<<<<

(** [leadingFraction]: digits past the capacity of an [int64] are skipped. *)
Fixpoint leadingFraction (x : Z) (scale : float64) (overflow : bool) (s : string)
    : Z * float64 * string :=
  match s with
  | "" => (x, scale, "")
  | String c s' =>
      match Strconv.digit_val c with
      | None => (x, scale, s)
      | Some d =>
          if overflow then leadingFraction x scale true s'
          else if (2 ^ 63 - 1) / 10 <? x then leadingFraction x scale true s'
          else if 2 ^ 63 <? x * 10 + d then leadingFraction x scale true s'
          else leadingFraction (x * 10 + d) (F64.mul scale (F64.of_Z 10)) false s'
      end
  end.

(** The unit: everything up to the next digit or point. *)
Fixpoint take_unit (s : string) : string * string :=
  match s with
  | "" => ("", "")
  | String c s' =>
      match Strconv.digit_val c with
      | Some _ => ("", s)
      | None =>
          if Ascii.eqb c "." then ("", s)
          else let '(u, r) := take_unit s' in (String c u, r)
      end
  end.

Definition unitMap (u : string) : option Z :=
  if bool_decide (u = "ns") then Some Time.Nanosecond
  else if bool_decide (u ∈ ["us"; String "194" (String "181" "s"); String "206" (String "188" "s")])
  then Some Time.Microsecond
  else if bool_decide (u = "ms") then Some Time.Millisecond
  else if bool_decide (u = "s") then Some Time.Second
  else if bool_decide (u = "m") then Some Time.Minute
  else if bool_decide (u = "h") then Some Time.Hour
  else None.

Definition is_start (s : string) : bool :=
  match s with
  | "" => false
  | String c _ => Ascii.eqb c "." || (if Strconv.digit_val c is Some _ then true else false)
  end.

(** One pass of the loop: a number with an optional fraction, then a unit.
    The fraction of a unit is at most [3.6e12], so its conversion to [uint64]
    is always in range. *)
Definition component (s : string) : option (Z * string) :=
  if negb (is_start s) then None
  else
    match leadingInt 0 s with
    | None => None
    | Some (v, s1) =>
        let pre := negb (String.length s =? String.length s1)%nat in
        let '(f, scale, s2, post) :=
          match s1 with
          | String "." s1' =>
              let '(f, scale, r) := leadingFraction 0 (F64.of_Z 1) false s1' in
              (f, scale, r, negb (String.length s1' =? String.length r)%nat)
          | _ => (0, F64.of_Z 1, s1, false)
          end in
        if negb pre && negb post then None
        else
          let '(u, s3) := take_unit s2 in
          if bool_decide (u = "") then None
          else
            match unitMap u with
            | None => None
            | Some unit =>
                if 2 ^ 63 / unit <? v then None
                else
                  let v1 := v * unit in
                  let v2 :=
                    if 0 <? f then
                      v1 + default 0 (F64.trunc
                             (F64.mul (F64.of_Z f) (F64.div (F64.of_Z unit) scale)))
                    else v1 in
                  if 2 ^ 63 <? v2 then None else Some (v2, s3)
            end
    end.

>>>>
<<<<

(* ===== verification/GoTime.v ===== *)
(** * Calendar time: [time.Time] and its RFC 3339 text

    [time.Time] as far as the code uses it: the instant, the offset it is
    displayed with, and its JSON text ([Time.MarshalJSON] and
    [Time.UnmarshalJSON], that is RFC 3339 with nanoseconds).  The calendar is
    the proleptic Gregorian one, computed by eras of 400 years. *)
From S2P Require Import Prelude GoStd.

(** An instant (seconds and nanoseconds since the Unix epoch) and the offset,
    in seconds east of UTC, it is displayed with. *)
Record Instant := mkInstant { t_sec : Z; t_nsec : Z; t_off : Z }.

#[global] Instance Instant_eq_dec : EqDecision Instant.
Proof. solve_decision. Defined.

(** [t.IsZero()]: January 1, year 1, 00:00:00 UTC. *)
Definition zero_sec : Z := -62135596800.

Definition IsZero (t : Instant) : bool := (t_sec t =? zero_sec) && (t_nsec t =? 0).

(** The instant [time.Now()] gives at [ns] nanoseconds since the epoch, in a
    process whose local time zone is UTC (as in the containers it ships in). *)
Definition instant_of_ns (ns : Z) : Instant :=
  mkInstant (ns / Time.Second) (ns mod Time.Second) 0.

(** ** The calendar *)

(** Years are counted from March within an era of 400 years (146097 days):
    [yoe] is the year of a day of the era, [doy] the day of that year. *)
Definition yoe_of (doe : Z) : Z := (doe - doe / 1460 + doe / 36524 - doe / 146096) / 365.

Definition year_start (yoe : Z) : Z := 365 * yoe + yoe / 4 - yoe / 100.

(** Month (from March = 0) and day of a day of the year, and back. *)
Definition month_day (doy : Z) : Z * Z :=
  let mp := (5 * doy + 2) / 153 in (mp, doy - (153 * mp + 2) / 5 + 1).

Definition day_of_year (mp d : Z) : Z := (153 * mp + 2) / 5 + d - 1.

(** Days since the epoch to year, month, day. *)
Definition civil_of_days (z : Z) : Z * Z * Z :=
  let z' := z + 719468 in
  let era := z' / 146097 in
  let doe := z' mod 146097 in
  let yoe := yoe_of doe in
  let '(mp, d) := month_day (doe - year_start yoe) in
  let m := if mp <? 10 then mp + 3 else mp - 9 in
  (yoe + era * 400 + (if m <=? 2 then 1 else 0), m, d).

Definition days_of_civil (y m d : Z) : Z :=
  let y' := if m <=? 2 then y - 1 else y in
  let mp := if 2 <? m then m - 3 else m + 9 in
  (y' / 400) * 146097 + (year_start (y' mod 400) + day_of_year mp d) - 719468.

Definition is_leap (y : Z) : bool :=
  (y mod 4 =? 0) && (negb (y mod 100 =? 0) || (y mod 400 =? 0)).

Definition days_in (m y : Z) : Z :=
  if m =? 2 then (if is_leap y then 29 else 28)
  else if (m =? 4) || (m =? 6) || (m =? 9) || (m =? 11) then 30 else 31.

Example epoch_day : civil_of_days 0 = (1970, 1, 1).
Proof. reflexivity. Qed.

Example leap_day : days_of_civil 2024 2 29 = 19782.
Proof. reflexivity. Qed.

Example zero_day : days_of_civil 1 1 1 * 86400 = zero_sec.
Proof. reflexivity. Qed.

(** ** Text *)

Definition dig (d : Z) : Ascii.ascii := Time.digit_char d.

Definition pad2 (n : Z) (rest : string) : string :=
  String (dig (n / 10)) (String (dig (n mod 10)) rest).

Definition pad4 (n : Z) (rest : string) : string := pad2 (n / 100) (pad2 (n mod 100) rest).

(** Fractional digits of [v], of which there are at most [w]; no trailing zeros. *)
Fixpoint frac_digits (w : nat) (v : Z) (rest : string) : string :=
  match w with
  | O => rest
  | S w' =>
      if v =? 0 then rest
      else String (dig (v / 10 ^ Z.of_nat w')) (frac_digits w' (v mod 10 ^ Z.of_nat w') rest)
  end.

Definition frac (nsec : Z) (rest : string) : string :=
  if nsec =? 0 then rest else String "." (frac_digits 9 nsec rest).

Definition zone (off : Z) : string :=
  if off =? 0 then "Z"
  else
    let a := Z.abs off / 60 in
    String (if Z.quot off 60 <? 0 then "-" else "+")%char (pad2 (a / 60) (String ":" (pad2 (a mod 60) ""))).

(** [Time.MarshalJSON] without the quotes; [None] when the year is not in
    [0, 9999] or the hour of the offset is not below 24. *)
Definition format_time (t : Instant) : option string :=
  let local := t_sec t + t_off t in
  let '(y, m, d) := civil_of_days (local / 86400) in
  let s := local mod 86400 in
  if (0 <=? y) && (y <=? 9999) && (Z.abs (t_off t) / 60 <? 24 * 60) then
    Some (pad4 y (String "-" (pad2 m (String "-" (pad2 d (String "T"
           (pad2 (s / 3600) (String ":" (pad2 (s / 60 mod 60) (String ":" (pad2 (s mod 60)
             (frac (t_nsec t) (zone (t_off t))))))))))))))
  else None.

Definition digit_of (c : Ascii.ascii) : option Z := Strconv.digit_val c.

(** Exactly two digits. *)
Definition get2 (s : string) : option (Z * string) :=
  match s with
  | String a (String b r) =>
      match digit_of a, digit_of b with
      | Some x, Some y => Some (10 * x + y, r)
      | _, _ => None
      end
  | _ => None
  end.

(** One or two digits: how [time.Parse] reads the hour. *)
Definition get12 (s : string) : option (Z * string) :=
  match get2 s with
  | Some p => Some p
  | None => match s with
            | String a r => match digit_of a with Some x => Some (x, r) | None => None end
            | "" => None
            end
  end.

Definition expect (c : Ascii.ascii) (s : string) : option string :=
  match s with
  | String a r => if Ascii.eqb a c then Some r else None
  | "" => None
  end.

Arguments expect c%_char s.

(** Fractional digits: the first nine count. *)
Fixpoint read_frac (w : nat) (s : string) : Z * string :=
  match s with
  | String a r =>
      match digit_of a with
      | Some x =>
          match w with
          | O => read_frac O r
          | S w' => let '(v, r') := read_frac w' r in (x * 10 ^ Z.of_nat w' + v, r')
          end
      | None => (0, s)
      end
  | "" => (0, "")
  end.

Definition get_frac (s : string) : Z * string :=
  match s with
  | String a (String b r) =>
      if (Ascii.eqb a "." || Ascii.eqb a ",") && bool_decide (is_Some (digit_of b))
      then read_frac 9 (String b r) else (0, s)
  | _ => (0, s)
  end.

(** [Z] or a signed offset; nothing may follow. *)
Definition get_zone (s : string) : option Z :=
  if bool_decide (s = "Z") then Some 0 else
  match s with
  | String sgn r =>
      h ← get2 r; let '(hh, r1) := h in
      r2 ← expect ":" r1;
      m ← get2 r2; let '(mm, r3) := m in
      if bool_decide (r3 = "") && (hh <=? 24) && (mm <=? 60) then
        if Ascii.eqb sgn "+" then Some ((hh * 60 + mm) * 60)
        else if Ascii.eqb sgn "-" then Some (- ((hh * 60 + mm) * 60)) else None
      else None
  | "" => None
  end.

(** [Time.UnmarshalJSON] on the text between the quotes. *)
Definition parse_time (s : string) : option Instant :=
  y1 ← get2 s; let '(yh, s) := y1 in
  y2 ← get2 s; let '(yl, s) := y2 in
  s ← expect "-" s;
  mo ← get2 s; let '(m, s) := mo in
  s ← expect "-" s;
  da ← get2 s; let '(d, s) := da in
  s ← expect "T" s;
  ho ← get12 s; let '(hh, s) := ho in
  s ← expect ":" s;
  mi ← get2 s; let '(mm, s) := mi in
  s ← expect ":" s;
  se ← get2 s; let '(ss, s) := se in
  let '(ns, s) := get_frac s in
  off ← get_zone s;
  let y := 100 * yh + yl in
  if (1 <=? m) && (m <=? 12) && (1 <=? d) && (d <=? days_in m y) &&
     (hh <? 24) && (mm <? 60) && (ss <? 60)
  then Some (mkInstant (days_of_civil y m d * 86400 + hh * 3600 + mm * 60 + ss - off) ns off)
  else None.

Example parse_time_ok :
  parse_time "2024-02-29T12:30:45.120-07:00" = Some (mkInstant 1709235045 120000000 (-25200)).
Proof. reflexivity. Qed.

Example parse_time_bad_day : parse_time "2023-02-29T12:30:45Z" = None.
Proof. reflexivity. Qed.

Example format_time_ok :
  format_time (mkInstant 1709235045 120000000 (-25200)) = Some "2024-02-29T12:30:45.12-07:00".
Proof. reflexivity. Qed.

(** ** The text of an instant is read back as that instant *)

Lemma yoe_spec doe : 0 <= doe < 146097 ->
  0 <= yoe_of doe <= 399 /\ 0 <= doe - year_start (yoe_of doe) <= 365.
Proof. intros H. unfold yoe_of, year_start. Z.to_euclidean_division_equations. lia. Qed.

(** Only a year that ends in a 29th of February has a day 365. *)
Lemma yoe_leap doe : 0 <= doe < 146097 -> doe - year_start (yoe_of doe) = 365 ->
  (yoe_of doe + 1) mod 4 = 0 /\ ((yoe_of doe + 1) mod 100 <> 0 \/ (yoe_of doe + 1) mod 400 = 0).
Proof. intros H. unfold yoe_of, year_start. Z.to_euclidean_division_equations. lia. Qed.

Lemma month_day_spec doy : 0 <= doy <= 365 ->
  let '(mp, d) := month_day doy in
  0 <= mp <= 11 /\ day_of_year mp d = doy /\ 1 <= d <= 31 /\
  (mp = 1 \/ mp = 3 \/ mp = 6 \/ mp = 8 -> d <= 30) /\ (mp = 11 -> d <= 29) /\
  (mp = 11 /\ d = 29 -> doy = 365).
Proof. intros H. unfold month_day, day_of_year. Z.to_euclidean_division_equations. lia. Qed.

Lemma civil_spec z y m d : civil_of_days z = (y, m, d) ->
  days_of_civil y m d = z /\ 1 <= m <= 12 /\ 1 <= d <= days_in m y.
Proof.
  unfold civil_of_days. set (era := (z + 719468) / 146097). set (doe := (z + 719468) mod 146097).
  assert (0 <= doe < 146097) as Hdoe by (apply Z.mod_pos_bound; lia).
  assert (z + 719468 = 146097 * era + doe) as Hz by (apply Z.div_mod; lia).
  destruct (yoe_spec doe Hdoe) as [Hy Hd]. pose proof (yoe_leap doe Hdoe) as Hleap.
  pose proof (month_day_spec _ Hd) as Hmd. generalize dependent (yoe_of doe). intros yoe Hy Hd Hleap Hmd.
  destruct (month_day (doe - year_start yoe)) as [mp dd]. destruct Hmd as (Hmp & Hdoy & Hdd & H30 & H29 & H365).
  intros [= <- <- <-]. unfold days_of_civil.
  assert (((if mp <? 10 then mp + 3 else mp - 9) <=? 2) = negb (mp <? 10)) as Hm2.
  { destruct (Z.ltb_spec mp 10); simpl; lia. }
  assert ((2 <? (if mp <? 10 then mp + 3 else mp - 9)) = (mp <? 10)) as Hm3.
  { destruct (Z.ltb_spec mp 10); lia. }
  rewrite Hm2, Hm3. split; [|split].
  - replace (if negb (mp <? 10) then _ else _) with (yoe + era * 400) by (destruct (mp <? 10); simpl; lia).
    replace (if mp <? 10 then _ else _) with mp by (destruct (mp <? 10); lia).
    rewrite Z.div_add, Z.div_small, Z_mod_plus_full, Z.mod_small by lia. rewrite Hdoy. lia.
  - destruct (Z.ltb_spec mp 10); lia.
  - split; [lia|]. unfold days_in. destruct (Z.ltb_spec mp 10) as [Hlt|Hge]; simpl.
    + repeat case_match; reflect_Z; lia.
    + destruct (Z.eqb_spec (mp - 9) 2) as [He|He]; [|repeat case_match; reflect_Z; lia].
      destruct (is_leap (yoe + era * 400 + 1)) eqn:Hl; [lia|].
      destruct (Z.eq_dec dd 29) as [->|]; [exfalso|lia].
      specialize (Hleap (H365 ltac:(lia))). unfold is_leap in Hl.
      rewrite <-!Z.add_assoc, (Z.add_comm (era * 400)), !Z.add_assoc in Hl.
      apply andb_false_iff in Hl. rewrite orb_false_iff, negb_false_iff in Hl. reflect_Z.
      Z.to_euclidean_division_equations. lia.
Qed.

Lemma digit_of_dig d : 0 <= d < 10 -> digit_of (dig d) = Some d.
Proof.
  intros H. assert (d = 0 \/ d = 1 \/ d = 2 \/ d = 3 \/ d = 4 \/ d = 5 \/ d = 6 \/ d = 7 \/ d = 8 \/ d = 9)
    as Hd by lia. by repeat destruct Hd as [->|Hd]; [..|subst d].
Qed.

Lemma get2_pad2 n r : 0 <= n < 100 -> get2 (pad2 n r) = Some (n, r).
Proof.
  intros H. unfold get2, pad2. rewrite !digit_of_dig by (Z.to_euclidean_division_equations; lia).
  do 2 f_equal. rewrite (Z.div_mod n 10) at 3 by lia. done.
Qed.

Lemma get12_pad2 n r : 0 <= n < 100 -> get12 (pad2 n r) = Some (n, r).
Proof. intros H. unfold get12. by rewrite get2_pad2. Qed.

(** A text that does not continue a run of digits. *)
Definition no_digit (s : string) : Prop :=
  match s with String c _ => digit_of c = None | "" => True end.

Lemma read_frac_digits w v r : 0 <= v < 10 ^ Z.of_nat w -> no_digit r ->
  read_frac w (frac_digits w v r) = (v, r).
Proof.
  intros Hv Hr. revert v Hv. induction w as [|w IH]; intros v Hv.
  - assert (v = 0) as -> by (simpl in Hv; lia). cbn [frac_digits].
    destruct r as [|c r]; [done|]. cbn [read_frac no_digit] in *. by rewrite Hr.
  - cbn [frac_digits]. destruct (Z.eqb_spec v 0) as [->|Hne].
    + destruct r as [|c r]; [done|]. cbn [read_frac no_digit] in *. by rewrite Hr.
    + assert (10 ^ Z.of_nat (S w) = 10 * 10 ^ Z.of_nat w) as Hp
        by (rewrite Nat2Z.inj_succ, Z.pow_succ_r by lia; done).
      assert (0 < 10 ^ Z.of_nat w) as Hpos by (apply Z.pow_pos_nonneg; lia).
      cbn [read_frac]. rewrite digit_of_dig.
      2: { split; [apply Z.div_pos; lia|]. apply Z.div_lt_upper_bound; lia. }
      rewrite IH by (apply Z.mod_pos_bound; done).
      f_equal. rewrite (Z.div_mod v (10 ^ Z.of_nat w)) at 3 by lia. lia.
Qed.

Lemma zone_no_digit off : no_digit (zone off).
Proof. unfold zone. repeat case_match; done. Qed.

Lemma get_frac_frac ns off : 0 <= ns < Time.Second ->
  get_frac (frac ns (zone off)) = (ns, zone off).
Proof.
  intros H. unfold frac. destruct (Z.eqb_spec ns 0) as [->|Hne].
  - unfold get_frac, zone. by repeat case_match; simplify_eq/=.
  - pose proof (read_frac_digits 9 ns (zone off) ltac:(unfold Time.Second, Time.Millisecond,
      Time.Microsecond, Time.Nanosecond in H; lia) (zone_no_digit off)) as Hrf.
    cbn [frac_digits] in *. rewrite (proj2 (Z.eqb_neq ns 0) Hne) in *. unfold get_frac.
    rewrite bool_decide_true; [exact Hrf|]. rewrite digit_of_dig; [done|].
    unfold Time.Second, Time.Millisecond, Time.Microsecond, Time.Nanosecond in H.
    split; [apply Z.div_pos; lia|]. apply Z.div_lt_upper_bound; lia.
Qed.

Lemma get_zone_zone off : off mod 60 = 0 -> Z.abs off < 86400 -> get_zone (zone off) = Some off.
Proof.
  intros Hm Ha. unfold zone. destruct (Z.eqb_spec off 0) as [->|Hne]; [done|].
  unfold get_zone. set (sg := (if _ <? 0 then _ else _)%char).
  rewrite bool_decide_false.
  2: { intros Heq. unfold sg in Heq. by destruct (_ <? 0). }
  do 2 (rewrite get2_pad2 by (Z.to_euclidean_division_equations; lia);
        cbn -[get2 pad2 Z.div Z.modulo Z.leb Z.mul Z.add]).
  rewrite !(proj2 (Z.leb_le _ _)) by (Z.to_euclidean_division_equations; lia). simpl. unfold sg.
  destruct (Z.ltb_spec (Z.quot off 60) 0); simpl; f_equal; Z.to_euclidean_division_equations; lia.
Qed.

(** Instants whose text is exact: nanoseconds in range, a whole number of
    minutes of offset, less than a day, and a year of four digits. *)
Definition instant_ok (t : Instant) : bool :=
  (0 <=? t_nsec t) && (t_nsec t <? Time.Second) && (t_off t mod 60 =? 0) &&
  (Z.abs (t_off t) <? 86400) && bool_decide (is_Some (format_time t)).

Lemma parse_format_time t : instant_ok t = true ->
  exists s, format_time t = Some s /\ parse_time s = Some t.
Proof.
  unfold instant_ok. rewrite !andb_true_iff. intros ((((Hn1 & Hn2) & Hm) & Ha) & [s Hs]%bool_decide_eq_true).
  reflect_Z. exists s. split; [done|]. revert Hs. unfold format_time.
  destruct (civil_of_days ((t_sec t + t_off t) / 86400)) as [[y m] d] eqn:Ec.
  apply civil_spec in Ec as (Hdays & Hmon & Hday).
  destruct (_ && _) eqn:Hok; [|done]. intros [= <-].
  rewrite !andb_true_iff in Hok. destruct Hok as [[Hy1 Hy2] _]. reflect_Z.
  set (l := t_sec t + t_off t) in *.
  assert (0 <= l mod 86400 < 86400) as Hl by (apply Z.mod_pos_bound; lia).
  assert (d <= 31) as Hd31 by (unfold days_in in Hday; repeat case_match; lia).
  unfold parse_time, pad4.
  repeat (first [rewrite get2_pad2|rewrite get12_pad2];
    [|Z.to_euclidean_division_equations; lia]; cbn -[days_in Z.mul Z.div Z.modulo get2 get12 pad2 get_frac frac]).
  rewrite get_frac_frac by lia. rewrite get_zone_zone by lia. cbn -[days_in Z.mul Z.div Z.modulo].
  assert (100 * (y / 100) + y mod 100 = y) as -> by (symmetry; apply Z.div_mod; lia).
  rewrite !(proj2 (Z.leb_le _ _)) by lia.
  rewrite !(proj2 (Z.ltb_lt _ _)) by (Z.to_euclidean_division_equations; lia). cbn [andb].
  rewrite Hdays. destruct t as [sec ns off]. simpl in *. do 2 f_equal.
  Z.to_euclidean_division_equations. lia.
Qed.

>>>>

From the records, copy out each line that includes the string "expect".

Reply:
Definition expect (c : Ascii.ascii) (s : string) : option string :=
Arguments expect c%_char s.
      r2 ← expect ":" r1;
  s ← expect "-" s;
  s ← expect "-" s;
  s ← expect "T" s;
  s ← expect ":" s;
  s ← expect ":" s;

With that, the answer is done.